::: EXERCISE MATERIALS :::

(* ===== verification/TransReaderSpec.v ===== *)
(** * TransReaderSpec: what the TDF reader of the installers reads

    [ahead r] are the bits that the reader has in its word, its line and its
    file, in this order. [upcoming r bs] says that the next ones are [bs]; what
    follows the end of a file may be anything. The operations of TransReader
    consume the formats of TldIOSpec. *)
From stdpp Require Import base list list_numbers gmap numbers.
From Stdlib Require Import ZArith Lia.
From S2P Require Import Prelude Codec TldIOSpec TransFlpt TransFlptSpec TransNumbers TransNumbersSpec TransNumbersArray TransInt64 TransReader.

Record ok_reader (r : rd_state) : Prop := {
  or_posn : 0 <= getcode_bitposn r < 32;
  or_ptr : exists c : nat, crt_ptr r = Z.of_nat (4 * c) /\ (4 * c <= length (line r))%nat;
  or_line : exists n : nat, length (line r) = (4 * n)%nat;
  or_bytes : Forall is_byte (line r) /\ Forall is_byte (fpin r);
  or_buff : length (buff r) = 256%nat /\ Forall is_byte (buff r)
}.

(** The bits after those of the word. *)
Definition beyond (r : rd_state) : list bool :=
  bytes_bits (drop (Z.to_nat (crt_ptr r)) (line r)) ++ (if table_flag r then [] else bytes_bits (fpin r)).

Definition ahead (r : rd_state) : list bool := bits_of_Z (Z.to_nat (getcode_bitposn r)) (crt_bits r) ++ beyond r.

Definition upcoming (r : rd_state) (bs : list bool) : Prop := ok_reader r /\ bs `prefix_of` ahead r.

(** ** Words *)

Lemma word_bits a b c d : is_byte a -> is_byte b -> is_byte c -> is_byte d ->
  let w := Z.lor (Z.shiftl a 24) (Z.lor (Z.shiftl b 16) (Z.lor (Z.shiftl c 8) d)) in
  0 <= w < 4294967296 /\ bits_of_Z 32 w = bytes_bits [a; b; c; d].
Proof.
  intros Ha Hb Hc Hd w. unfold is_byte in *. pose proof (lor_shiftl 8 c d ltac:(lia) ltac:(lia)) as E1. change (2 ^ 8) with 256 in E1.
  pose proof (lor_shiftl 16 b (c * 256 + d) ltac:(lia) ltac:(lia)) as E2. change (2 ^ 16) with 65536 in E2.
  pose proof (lor_shiftl 24 a (b * 65536 + (c * 256 + d)) ltac:(lia) ltac:(lia)) as E3. change (2 ^ 24) with 16777216 in E3.
  split; [unfold w; rewrite E1, E2, E3; lia|]. unfold w.
  pose proof (bits_of_Z_lor 8 24 a (Z.lor (Z.shiftl b 16) (Z.lor (Z.shiftl c 8) d)) ltac:(rewrite E1, E2; change (2 ^ Z.of_nat 24) with 16777216; lia)) as B1.
  pose proof (bits_of_Z_lor 8 16 b (Z.lor (Z.shiftl c 8) d) ltac:(rewrite E1; change (2 ^ Z.of_nat 16) with 65536; lia)) as B2.
  pose proof (bits_of_Z_lor 8 8 c d ltac:(change (2 ^ Z.of_nat 8) with 256; lia)) as B3.
  cbn [bytes_bits flat_map]. rewrite app_nil_r. etransitivity; [exact B1|]. f_equal. etransitivity; [exact B2|]. f_equal. exact B3.
Qed.

(** A field of a word. *)
Lemma word_field w p n : (p + n <= 32)%nat ->
  Z.land (Z.shiftr w (Z.of_nat p)) (lsb_mask (Z.of_nat n)) = Z_of_bits (take n (drop (32 - p - n) (bits_of_Z 32 w))).
Proof.
  intros H. replace (bits_of_Z 32 w) with (bits_of_Z ((32 - p - n) + (n + p)) w) by (f_equal; lia). rewrite bits_of_Z_add.
  rewrite drop_app_ge by (rewrite length_bits_of_Z; lia). rewrite length_bits_of_Z, Nat.sub_diag, drop_0, bits_of_Z_add.
  rewrite take_app_le by (rewrite length_bits_of_Z; lia). rewrite take_ge by (rewrite length_bits_of_Z; lia).
  rewrite Z_of_bits_of_Z. unfold lsb_mask. by rewrite Z.land_ones by lia.
Qed.

(** The lowest bits of a word, by another route. *)
Lemma low_field w p n : (n <= p)%nat -> Z.land (Z.shiftr w (Z.of_nat (p - n))) (lsb_mask (Z.of_nat n)) = Z_of_bits (take n (bits_of_Z p w)).
Proof.
  intros H. replace p with (n + (p - n))%nat at 2 by lia. rewrite bits_of_Z_add. rewrite take_app_le by (rewrite length_bits_of_Z; lia). rewrite take_ge by (rewrite length_bits_of_Z; lia).
  rewrite Z_of_bits_of_Z. unfold lsb_mask. by rewrite Z.land_ones by lia.
Qed.

Lemma drop_low w p n : (n <= p)%nat -> drop n (bits_of_Z p w) = bits_of_Z (p - n) w.
Proof. intros H. replace p with (n + (p - n))%nat at 1 by lia. rewrite bits_of_Z_add. rewrite drop_app_ge by (rewrite length_bits_of_Z; lia). by rewrite length_bits_of_Z, Nat.sub_diag. Qed.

:::

ACTIVITY
Nothing but the lines from the start of the data above through the line with "Definition beyond (r" should appear in your answer, copied exactly.

OUTPUT FOR THIS EXERCISE
(* ===== verification/TransReaderSpec.v ===== *)
(** * TransReaderSpec: what the TDF reader of the installers reads

    [ahead r] are the bits that the reader has in its word, its line and its
    file, in this order. [upcoming r bs] says that the next ones are [bs]; what
    follows the end of a file may be anything. The operations of TransReader
    consume the formats of TldIOSpec. *)
From stdpp Require Import base list list_numbers gmap numbers.
From Stdlib Require Import ZArith Lia.
From S2P Require Import Prelude Codec TldIOSpec TransFlpt TransFlptSpec TransNumbers TransNumbersSpec TransNumbersArray TransInt64 TransReader.

Record ok_reader (r : rd_state) : Prop := {
  or_posn : 0 <= getcode_bitposn r < 32;
  or_ptr : exists c : nat, crt_ptr r = Z.of_nat (4 * c) /\ (4 * c <= length (line r))%nat;
  or_line : exists n : nat, length (line r) = (4 * n)%nat;
  or_bytes : Forall is_byte (line r) /\ Forall is_byte (fpin r);
  or_buff : length (buff r) = 256%nat /\ Forall is_byte (buff r)
}.

(** The bits after those of the word. *)
Definition beyond (r : rd_state) : list bool :=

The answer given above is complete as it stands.